Si parte da cereali, formaggi, legumi (soprattutto ceci), frutta ed erbe spontanee della campagna romana - come la rucola, la mentuccia, il lauro, il rosmarino e la salvia. Le carni nelle loro parti più pregiate sono per i ricchi: agli altri, rimane solo il cosiddetto “quinto quarto”. Cioè, gli zampetti dei maiali, le code dei buoi e le interiora degli ovini o dei vaccini. Le frattaglie, appunto, che daranno vita ad alcuni piatti da capogiro come la Coratella, la Trippa alla romana, le Animelle o la Coda alla vaccinara. Soprattutto quando fatte bene, come la tradizione comanda.
Una cucina da entroterra nonostante accolga presto anche pesci e molluschi. Una cucina intensa e vitale, che vuole la pizza bassa e croccante ai bordi e che riesce a creare gioia con davvero poco.

I capisaldi: i primi di pasta
Evitando camicie troppo bianche o cravatte troppo belle, e girando la forchetta con calma e attenzione, l’Amatriciana. Quella tradizionale, portata a Roma dagli abitanti di Amatrice e subito adottata dalla Città Eterna: bucatini o rigatoni (non spaghetti), guanciale (non pancetta) e pecorino (non parmigiano). Piatto che, se senza pomodoro ma con il pepe macinato fresco, diventa Gricia: l’Amatriciana bianca. E che, sempre senza pomodoro ma con l’aggiunta delle uova e l’apertura agli spaghetti, si trasforma nella Carbonara - la più (mal) imitata tra le ricette italiane all’estero.

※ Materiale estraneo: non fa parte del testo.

(** * Mac Studio MCP server (src/app.py): a shallow embedding and its properties

    The server speaks JSON-RPC (the Model Context Protocol) on [POST /mcp] and
    turns each [tools/call] into one HTTP request to a remote command endpoint.

    The embedding follows src/app.py function by function:
    - Python values that come out of a JSON decoder are the type [json];
    - the builtins the code applies to them ([dict.get], subscripting,
      truthiness, [str()], [json.dumps], [str.replace], [abs], [<], [==])
      are total functions that return [Raise] where Python raises;
    - [call_mac] is the only effect: a computation of type [M A] reads the
      answer of the remote endpoint from an oracle and logs every request;
    - [try ... except Exception] is [catch].
    Logging ([logger.error]) is not modelled. *)

From Stdlib Require Import List String Ascii ZArith Bool Lia.
From Stdlib Require Import Floats.SpecFloat.
From Stdlib Require Import Numbers.DecimalString.
Import ListNotations.
Open Scope string_scope.
#[local] Set Warnings "-register-all".

(* ================================================================= *)
(** ** Python values decoded from JSON *)

(** A Python float, with the text [repr] gives for it.  The text is carried
    with the value: computing the shortest round-trip decimal is outside the
    program, and everything below holds for every text. *)
Record pyfloat := MkFloat { fl_val : spec_float; fl_repr : string }.

(** What [json.loads] / [response.json()] / [request.get_json()] can return.
    A [dict] keeps insertion order, so it is an association list; a lookup
    takes the first binding of the key.  A [str] is a Rocq string, one
    character per code point below 256. *)
Inductive json :=
| JNull
| JBool (b : bool)
| JInt (z : Z)
| JFloat (f : pyfloat)
| JStr (s : string)
| JList (xs : list json)
| JDict (kvs : list (string * json)).

(** [type(v).__name__], as Python's error messages print it. *)
Definition type_name (v : json) : string :=
  match v with
  | JNull => "NoneType"
  | JBool _ => "bool"
  | JInt _ => "int"
  | JFloat _ => "float"
  | JStr _ => "str"
  | JList _ => "list"
  | JDict _ => "dict"
  end.

Definition sf_is_zero (f : spec_float) : bool :=
  match f with S754_zero _ => true | _ => false end.

(** [bool(v)]: what [if v:] and [not v] test. *)
Definition truthy (v : json) : bool :=
  match v with
  | JNull => false
  | JBool b => b
  | JInt z => negb (z =? 0)%Z
  | JFloat f => negb (sf_is_zero (fl_val f))
  | JStr s => negb (s =? "")
  | JList xs => match xs with [] => false | _ => true end
  | JDict kvs => match kvs with [] => false | _ => true end
  end.

(** [v == s] for a string literal [s]: only an equal [str] is equal. *)
Definition py_eq_str (v : json) (s : string) : bool :=
  match v with
  | JStr t => t =? s
  | _ => false
  end.

(** [v == 0]: Python compares numbers across [bool], [int] and [float], so
    [False], [0], [0.0] and [-0.0] are all equal to [0]. *)
Definition py_eq_zero (v : json) : bool :=
  match v with
  | JBool b => negb b
  | JInt z => (z =? 0)%Z
  | JFloat f => sf_is_zero (fl_val f)
  | _ => false
  end.

(* ================================================================= *)
(** ** Text of values: [str], [repr], [json.dumps] *)

Definition dquote : ascii := ascii_of_nat 34.
Definition squote : ascii := ascii_of_nat 39.
Definition backslash : ascii := ascii_of_nat 92.

Definition str1 (c : ascii) : string := String c EmptyString.

Definition hex_digit (n : nat) : ascii :=
  if Nat.ltb n 10 then ascii_of_nat (48 + n) else ascii_of_nat (87 + n).

(** Two lower-case hexadecimal digits of a code point below 256. *)
Definition hex2 (c : ascii) : string :=
  let n := nat_of_ascii c in
  String (hex_digit (Nat.div n 16)) (str1 (hex_digit (Nat.modulo n 16))).

Fixpoint contains_char (c : ascii) (s : string) : bool :=
  match s with
  | EmptyString => false
  | String d s' => Ascii.eqb c d || contains_char c s'
  end.

Fixpoint concat_map (f : ascii -> string) (s : string) : string :=
  match s with
  | EmptyString => EmptyString
  | String c s' => f c ++ concat_map f s'
  end.

(** [str.isprintable] on one code point below 256. *)
Definition printable (c : ascii) : bool :=
  let n := nat_of_ascii c in
  (Nat.leb 32 n && Nat.ltb n 127) || (Nat.leb 161 n && negb (Nat.eqb n 173)).

(** One character of [repr(s)] with the quote character [q] chosen. *)
Definition repr_char (q : ascii) (c : ascii) : string :=
  if Ascii.eqb c q || Ascii.eqb c backslash then String backslash (str1 c)
  else if Ascii.eqb c (ascii_of_nat 9) then String backslash "t"
  else if Ascii.eqb c (ascii_of_nat 10) then String backslash "n"
  else if Ascii.eqb c (ascii_of_nat 13) then String backslash "r"
  else if printable c then str1 c
  else String backslash ("x" ++ hex2 c).

(** [repr(s)] of a [str]: single quotes, unless the text has a single quote
    and no double quote. *)
Definition repr_str (s : string) : string :=
  let q := if contains_char squote s && negb (contains_char dquote s)
           then dquote else squote in
  String q (concat_map (repr_char q) s) ++ str1 q.

Definition str_int (z : Z) : string := NilZero.string_of_int (Z.to_int z).

Fixpoint join (sep : string) (xs : list string) : string :=
  match xs with
  | [] => EmptyString
  | [x] => x
  | x :: rest => x ++ sep ++ join sep rest
  end.
(** 8. [get_available_offerings_for_student]; [now] is [NOW()].  The JSON
    array is the list of its elements: the offering's columns ([co.*])
    and the [course] object. *)
Record available_offering := {
  ao_offering : course_offering;
  ao_course : course
}.

(** The condition of the query that selects [active_sem_id]. *)
Definition registration_open (now : timestamptz) (s : semester) : bool :=
  holds (sql_cmp Bool.eqb (sem_is_active s) (Some true)
         &&& lit (sem_registration_start_date s <? now)
         &&& lit (sem_registration_end_date s >? now)).

Definition get_available_offerings_for_student
           (d : db) (now : timestamptz) (s_id : uuid)
  : list available_offering :=
  let found := limit_1 (filter (fun s => s_student_id s =? s_id)
                               (students d)) in
  let student_semester : option Z :=
    match found with Some s => s_current_semester s | None => None end in
  let student_stream : option stream_type := option_map s_stream found in
  let active_sem_id : option uuid :=
    option_map sem_semester_id
               (limit_1 (filter (registration_open now) (semesters d))) in
  match active_sem_id with
  | None => []
  | Some _ =>
      map (fun '(co, c) => {| ao_offering := co; ao_course := c |})
        (filter
           (fun '(co, c) =>
              holds (sql_cmp Z.eqb (co_semester_id co) active_sem_id
                     &&& (sql_cmp stream_type_eqb (Some (c_stream c))
                                  student_stream
                          ||| lit (stream_type_eqb (c_stream c) COMMON))
                     &&& (sql_cmp Z.eqb (c_logical_semester c)
                                  student_semester
                          ||| is_null (c_logical_semester c))
                     &&& lit (negb
                                (existsb
                                   (fun e =>
                                      (e_student_id e =? s_id)
                                      && (e_offering_id e
                                          =? co_offering_id co))
                                   (enrollments d)))))
           (inner_join (fun co c => co_course_id co =? c_course_id c)
                       (course_offerings d) (courses d)))
  end.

Poi, ça va sans dire, c’è l’Arrabbiata: penne rigate, aglio, pomodoro, un bel po’ di peperoncino, una spolverata di prezzemolo fresco a crudo e, se desiderato, una grattugiata di pecorino romano sopra. Per i “puristi” invece, la Cacio e Pepe - che richiede una vera Arte in cucina per mantenere cremoso il formaggio: tonnarelli, solo pecorino romano e pepe, per uno dei piatti più poveri e buoni in assoluto. All’estremo opposto - la Zozzona, chiamata così perché esageratamente ricca. Nel senso che, per non buttare nulla, mette sopra della pasta corta - i rigatoni - tutti gli ingredienti avanzati dai precedenti piatti (guanciale, tuorli d’uovo, pomodoro e pecorino) e ci aggiunge la salsiccia di maiale. A meno di non avere a disposizione la Pajata - cioè l’intestino tenue del vitello da latte, da mettere sugli stessi rigatoni. Per lo stesso principio della cucina nata povera, che prima di sprecare il cibo s’inventa un altro piatto.
Infine, la Papalina - versione più carezzevole della Carbonara. Come il nome suggerisce, inventata per un Pontefice e che usa la pasta all’uovo (le fettuccine) con piselli saltati nel burro e la cipolla, dadini di prosciutto e una crema di uova, panna e parmigiano.

Guardate dunque, clienti e ingredienti. Oppure fatevi consigliare da noi mentre assaggiate i sapori italiani di terra e di mare nel nostro ristorante con vista dall’alto su Piazza Navona: le trattorie romane veraci non mancano.